[Stored data entries]
========================

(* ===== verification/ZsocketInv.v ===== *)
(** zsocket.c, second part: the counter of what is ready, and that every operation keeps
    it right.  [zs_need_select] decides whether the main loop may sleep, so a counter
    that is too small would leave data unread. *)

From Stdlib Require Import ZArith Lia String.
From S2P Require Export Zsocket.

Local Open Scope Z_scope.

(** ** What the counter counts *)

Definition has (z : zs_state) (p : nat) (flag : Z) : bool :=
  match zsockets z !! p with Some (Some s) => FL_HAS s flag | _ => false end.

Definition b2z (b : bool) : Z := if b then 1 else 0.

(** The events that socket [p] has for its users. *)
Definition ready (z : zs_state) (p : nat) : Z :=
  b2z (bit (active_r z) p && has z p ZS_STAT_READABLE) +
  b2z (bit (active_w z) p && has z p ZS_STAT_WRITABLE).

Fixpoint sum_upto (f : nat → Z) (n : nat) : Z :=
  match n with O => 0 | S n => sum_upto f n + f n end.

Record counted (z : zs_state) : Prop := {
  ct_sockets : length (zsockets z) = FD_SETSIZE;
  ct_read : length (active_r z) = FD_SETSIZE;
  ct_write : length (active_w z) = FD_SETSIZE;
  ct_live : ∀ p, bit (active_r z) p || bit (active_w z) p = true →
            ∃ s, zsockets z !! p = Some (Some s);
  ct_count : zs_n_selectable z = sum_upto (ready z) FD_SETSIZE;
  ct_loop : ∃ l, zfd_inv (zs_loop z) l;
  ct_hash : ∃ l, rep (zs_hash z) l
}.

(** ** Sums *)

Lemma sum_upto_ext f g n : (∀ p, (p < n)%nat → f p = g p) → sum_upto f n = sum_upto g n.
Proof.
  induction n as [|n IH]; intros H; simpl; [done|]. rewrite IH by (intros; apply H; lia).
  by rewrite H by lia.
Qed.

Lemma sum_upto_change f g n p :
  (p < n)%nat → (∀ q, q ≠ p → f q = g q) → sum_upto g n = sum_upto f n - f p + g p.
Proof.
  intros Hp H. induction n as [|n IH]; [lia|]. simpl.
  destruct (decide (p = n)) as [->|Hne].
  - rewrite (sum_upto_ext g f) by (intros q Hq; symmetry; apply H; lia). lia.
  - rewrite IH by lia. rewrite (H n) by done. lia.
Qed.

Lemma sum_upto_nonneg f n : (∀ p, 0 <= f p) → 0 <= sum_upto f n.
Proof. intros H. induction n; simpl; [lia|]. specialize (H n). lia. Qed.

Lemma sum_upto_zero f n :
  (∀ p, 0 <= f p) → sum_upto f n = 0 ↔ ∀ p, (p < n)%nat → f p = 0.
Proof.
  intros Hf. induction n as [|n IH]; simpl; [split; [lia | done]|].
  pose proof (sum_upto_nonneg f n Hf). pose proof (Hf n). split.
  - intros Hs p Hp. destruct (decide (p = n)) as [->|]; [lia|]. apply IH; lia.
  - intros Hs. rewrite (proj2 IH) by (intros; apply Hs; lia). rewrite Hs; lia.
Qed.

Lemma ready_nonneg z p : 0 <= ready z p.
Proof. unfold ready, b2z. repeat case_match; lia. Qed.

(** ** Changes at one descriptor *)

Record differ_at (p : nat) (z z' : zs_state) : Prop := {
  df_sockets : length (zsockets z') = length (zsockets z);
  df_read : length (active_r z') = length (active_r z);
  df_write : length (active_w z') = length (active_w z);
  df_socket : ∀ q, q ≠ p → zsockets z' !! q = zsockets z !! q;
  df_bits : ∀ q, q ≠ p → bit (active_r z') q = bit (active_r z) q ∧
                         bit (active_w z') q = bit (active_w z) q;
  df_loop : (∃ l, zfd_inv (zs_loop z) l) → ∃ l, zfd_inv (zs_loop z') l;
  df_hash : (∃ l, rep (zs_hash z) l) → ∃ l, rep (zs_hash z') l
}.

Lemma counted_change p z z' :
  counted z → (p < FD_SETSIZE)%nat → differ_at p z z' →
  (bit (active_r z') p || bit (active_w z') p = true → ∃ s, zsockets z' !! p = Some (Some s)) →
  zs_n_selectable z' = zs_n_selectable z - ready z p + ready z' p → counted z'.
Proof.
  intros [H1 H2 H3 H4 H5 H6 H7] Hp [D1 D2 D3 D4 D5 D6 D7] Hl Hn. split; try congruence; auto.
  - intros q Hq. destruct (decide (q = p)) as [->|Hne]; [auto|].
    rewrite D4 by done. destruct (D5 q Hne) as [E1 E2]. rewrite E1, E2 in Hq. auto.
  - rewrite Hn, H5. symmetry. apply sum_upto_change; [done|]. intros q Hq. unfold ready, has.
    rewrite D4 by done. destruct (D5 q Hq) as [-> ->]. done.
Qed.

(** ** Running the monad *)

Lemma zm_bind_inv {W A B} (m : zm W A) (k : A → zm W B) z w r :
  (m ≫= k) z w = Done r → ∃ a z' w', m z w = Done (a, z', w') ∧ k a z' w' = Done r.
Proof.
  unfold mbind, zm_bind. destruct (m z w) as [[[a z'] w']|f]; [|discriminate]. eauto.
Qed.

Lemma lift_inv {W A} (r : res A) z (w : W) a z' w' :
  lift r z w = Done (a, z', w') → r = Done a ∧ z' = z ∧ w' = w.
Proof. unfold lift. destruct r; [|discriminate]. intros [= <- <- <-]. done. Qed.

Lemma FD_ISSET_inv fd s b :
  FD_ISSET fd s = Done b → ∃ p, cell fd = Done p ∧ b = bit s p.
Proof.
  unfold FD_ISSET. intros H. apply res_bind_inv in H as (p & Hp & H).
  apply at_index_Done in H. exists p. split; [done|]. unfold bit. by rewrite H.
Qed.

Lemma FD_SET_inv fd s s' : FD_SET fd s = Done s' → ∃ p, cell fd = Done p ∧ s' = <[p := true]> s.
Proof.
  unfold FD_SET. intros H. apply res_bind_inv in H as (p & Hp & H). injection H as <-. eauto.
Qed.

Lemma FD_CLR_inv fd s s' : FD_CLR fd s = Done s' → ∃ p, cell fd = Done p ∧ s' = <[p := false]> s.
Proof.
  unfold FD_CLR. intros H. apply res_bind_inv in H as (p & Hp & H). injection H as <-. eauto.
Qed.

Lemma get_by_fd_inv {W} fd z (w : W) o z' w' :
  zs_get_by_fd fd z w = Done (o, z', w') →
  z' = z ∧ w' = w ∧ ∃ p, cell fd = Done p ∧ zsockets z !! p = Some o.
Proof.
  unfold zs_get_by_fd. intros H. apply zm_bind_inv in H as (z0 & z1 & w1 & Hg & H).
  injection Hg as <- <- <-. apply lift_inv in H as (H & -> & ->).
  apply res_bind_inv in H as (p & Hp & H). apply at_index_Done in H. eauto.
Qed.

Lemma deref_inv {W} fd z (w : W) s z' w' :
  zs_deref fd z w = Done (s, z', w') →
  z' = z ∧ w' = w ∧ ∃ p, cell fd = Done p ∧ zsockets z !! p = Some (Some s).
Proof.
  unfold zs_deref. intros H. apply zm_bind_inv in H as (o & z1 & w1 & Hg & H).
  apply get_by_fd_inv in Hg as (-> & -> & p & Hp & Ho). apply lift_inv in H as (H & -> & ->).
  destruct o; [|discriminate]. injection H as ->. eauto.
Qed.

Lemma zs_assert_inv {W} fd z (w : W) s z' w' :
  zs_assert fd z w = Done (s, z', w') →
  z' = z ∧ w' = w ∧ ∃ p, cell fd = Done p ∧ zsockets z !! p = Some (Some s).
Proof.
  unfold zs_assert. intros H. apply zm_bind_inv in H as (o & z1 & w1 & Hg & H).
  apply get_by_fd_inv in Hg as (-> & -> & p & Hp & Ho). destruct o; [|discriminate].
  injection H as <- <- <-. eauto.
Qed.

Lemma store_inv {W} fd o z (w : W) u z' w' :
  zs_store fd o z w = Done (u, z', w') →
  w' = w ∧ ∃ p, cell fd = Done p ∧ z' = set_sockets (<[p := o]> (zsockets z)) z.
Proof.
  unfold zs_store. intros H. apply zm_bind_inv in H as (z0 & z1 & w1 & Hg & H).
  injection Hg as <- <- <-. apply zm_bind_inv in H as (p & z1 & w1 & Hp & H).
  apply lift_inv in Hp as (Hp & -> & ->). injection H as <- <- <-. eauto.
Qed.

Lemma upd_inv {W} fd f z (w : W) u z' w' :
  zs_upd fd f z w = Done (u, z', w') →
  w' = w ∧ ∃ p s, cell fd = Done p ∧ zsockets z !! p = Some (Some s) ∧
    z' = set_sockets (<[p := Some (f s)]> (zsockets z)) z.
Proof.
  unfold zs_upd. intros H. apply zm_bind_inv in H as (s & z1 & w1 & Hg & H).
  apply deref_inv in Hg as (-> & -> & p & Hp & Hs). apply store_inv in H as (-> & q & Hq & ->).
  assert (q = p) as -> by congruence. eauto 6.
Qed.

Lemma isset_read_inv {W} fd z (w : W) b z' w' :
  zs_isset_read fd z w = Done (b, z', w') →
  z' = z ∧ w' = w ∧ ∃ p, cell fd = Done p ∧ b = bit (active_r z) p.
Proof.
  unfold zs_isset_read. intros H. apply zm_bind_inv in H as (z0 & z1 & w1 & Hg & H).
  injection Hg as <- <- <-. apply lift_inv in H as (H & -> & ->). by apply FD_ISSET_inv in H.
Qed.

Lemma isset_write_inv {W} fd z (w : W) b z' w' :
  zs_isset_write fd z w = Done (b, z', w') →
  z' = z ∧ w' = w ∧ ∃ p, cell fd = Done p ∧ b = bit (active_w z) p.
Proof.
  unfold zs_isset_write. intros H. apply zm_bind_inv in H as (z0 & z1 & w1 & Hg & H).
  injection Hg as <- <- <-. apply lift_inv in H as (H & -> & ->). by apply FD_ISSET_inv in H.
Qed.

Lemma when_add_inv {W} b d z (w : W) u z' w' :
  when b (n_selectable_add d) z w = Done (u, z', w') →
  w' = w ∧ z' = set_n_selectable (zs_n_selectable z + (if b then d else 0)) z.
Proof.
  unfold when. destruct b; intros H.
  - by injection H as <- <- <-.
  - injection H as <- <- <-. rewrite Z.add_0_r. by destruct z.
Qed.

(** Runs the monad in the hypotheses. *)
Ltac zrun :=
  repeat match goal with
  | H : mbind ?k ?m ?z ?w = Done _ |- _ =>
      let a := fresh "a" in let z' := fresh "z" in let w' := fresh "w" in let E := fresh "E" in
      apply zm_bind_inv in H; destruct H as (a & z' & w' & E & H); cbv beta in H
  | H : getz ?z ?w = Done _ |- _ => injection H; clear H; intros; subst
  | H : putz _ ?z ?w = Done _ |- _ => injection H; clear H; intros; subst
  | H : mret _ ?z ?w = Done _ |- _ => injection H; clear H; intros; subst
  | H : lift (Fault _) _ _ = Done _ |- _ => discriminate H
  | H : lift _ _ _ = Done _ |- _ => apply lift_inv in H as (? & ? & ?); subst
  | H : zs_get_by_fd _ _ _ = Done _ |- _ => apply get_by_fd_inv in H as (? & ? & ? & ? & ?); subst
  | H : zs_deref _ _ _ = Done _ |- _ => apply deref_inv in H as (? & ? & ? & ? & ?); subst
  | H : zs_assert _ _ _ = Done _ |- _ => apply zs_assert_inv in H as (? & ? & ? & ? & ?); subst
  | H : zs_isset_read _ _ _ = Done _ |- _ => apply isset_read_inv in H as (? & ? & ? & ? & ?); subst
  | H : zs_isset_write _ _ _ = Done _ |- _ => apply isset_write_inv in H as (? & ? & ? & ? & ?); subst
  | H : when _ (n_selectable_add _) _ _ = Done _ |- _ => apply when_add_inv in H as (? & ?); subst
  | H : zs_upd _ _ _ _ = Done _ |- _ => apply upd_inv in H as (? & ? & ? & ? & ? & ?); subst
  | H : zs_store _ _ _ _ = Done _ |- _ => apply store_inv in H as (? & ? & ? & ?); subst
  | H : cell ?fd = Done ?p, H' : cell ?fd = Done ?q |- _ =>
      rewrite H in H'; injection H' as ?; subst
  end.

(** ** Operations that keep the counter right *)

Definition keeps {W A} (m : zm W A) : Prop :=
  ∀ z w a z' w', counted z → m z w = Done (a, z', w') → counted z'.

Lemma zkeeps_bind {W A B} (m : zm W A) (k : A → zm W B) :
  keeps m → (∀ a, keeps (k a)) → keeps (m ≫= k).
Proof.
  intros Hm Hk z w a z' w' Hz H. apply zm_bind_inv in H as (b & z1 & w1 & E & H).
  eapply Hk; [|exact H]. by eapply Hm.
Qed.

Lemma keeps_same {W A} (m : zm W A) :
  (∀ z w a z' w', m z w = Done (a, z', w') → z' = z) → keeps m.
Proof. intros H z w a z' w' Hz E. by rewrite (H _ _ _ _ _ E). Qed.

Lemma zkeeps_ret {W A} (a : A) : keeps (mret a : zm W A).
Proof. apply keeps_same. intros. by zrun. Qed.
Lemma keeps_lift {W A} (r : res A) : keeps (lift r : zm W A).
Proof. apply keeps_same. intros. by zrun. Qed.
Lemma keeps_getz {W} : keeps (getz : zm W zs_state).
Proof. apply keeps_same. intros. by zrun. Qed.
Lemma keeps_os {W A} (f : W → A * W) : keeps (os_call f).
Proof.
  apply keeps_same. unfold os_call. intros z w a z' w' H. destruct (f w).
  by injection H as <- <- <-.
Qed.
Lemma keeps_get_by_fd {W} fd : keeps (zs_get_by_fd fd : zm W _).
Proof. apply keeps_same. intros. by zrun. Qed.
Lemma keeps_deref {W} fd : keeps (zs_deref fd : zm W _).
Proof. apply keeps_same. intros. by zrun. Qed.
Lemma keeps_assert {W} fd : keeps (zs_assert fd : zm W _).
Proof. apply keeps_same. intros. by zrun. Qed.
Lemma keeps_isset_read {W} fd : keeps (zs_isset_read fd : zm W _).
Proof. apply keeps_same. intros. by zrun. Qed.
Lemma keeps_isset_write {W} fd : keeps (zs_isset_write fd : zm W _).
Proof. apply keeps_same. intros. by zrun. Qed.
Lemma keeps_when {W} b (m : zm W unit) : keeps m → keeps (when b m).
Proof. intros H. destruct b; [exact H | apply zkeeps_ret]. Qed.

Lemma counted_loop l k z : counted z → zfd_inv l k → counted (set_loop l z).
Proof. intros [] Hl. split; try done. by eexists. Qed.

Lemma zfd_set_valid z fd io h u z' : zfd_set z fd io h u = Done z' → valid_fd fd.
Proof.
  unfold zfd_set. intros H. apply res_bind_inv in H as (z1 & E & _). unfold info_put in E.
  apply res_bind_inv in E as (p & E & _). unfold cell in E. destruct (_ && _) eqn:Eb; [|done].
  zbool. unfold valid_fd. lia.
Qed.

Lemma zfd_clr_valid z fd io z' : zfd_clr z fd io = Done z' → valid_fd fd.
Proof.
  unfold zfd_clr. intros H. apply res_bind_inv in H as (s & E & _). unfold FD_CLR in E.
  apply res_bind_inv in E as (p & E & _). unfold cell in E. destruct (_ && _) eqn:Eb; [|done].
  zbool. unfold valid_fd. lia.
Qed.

========================

**WHAT TO WORK ON:** Whenever a line of the entries contains the string "Record", copy that line.

**RESULT OF THE EXERCISE:**
Record counted (z : zs_state) : Prop := {
Record differ_at (p : nat) (z z' : zs_state) : Prop := {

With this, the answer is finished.